Before they had any high-tech equipment at their disposal, bodybuilders lifted nearly anything they could get their hands on in the gym to make the muscular gains they wanted. One of their favorite and most utilized inventions was the T-bar row – minus the shiny coat of paint and soft chest pad. That’s right: State-of-the-art meant a barbell with a few plates on one side.
Those visionaries were definitely on to something – this original move will add size and thickness to your middle back and lats just as effectively as any machine on the market today. And best of all, if you master it, you’ll not only have the kind of back you’ve always wanted but everyone in the gym will know that you’re cut from the same cloth as the great ones. Follow these steps and get it right.

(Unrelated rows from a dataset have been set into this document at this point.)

Lemma next_exploring self w r self' w' :
  choice_member → exploring self w →
  next (self, w) = (r, (self', w')) → exploring self' w'.
Proof.
  intros Hmem [Hwf Hstore] [Hp (Hs & _ & Hg & _)]%next_inv.
  unfold view in Hp; cbn [fst snd] in *. unfold exploring, sampler_wf in *.
  rewrite Hs, Hg. split; [done|].
  apply next_pure_inv in Hp. rewrite Hwf in Hp.
  destruct (isdiscrete (space self)).
  - destruct Hstore as (zs & Hids & Hnd & Hrange).
    destruct Hp as [(e & _ & -> & _) | (x & out & _ & _ & -> & _ & _ & ids & Hids' & Hc)].
    { by exists zs. }
    unfold store_ids in Hids. rewrite Hids in Hids'. injection Hids' as <-.
    apply Hmem, elem_of_choices_ints in Hc as [Hx1 Hx2].
    exists (zs ++ [x]). split_and!; [by apply store_ids_snoc | |].
    + apply NoDup_app. split_and!; [done | | apply NoDup_singleton].
      by intros z Hz ->%list_elem_of_singleton.
    + intros z [Hz | ->%list_elem_of_singleton]%elem_of_app; [by apply Hrange | done].
  - destruct Hp as [(e & _ & -> & [-> | [_ [? [=]]]]) | (x & out & _ & -> & -> & _)];
      [done|]. rewrite length_app. cbn [length]. lia.
Qed.

(** ** Properties of the sampler *)

(** C2 (determinism).  Two samplers built from the same seed value, each
    in its own world with an empty store, and each called [n] times, see
    the same sequence of outcomes, token and point alike, whatever else
    the two worlds contain (other generators, the state of the
    process-wide one); if the generator refuses the seed, both
    constructions fail alike. *)
Theorem determinism sp (v : seedval) gens1 a1 gens2 a2 n :
  match __init__ sp (ArgSeed v) (mkWorld [] gens1 a1),
        __init__ sp (ArgSeed v) (mkWorld [] gens2 a2) with
  | (Ok s1, w1), (Ok s2, w2) => (calls n (s1, w1)).1 = (calls n (s2, w2)).1
  | (Raise e1, _), (Raise e2, _) => e1 = e2
  | _, _ => False
  end.
Proof.
  unfold __init__. destruct (rs_init v) as [g|e]; [|done]. cbn [new_generator].
  apply calls_same_view; [done | done |].
  unfold view; cbn. by rewrite !bool_decide_eq_true_2.
Qed.

(** C3 (exhaustion).  Over a fully discrete space whose grid has [L]
    cells, a sampler starting from an empty store succeeds [L] times, the
    ids of the [L] tokens being a permutation of [0, ..., L-1], and its
    next call raises [StopIteration]. *)
Theorem exhaustion sp arg w0 self w :
  choice_total → isdiscrete sp = true → results w0 = [] →
  __init__ sp arg w0 = (Ok self, w) →
  ∃ pairs : list (Z * point),
    (calls (S (length (ParameterGrid sp))) (self, w)).1 =
      (ok_pair <$> pairs) ++ [Raise StopIteration] ∧
    pairs.*1 ≡ₚ seqZ 0 (Z.of_nat (length (ParameterGrid sp))).
Proof.
  intros Hchoice Hdisc Hempty (h & -> & Hres)%init_Ok.
  destruct (calls_spec (S (length (ParameterGrid sp))) (fresh_sampler sp h, w)) as (-> & _).
  unfold view; cbn [fst snd fresh_sampler space subspace_grids drawn random_state].
  rewrite Hdisc, Hres, Hempty, calls_pure_snoc.
  set (gr := ParameterGrid sp).
  destruct (pure_discrete_run sp gr Hchoice (length gr) 0 [] (generators w h) [])
    as (pairs & d' & docs' & g' & -> & Hlen & Hids & Hnd & Hrange);
    [apply store_ids_nil | constructor | by intros z ?%elem_of_nil | by cbn; unfold grid_len; lia |].
  cbn [app] in *. apply store_ids_length in Hids. rewrite length_fmap in Hids.
  rewrite pure_stop by (unfold grid_len; lia). cbn [fst].
  exists pairs. split; [done|].
  apply submseteq_length_Permutation.
  - apply NoDup_submseteq; [done|]. intros x Hx%Hrange.
    apply elem_of_seqZ. unfold grid_len in Hx. lia.
  - rewrite length_seqZ, length_fmap. lia.
Qed.

(** C6 (continuous ids).  Over a space that is not fully discrete, [N]
    calls from an empty store all succeed and their tokens carry the ids
    [0, 1, ..., N-1] in call order; the store then holds exactly these
    ids, in this order.  In general the id of a token is the number of
    documents the call found in the store. *)
Theorem continuous_ids :
  (∀ sp arg w0 self w N,
     isdiscrete sp = false → results w0 = [] →
     __init__ sp arg w0 = (Ok self, w) →
     ∃ pts : list point,
       length pts = N ∧
       (calls N (self, w)).1 = ok_pair <$> zip (seqZ 0 (Z.of_nat N)) pts ∧
       store_ids (results (calls N (self, w)).2.2) (seqZ 0 (Z.of_nat N))) ∧
  (∀ self w tok p st',
     subspace_grids self = None →
     next (self, w) = (Ok (tok, p), st') →
     tok = token_of (Z.of_nat (length (results w)))).
Proof.
  split.
  - intros sp arg w0 self w N Hdisc Hempty (h & -> & Hres)%init_Ok.
    destruct (calls_spec N (fresh_sampler sp h, w)) as (-> & Hv & _).
    revert Hv.
    unfold view at 2 3; cbn [fst snd fresh_sampler space subspace_grids drawn random_state].
    rewrite Hdisc, Hres, Hempty.
    destruct (pure_continuous_run sp N 0 [] (generators w h) [])
      as (pts & d' & docs' & g' & -> & Hlen & Hids); [apply store_ids_nil | done |].
    cbn [length app fst snd] in *. unfold view. intros [= _ -> _].
    by exists pts.
  - intros self w tok p st' Hgr [Hp _]%next_inv. unfold view in Hp; cbn [fst snd] in Hp.
    apply next_pure_inv in Hp.
    destruct Hp as [(e & [=] & _) | (x & out & [= -> ->] & _ & _ & Hrest)].
    rewrite Hgr in Hrest. by destruct Hrest as (-> & _).
Qed.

- Load one side of a barbell with weight, place the other end of the bar on the floor and secure it in a corner of the gym.
- Straddle the bar near the plate-loaded side, with your feet spaced shoulder-width apart.
- Bend over and loop a close-grip handle securely under the bar, as close to the plates as possible, then grasp the handle with both hands.
- Keep your back arched and tight, your head in a neutral position and your knees slightly bent. This is your starting position.
- Keeping your abs tight, pull the bar toward your chest, squeezing your shoulder blades together at the top.
- Hold for a brief count, then slowly lower the bar along the same path until you feel a good stretch in your back muscles and your arms are near full extension. Stop just short of allowing the weight to touch the floor. Repeat for reps.
- Using standard 45-pound plates could limit your range of motion, so if possible, use smaller plates like 25s and 35s.
- To help prevent low-back injury, concentrate on drawing your navel in throughout the exercise, as well as maintaining the arch in your low back.
- Remain in the bent-over position throughout the exercise, allowing your chest to rise only slightly as you bring the bar upward.
- To better target the lower lats, keep your elbows close to your sides as you pull the bar up. Flaring your elbows decreases effectiveness.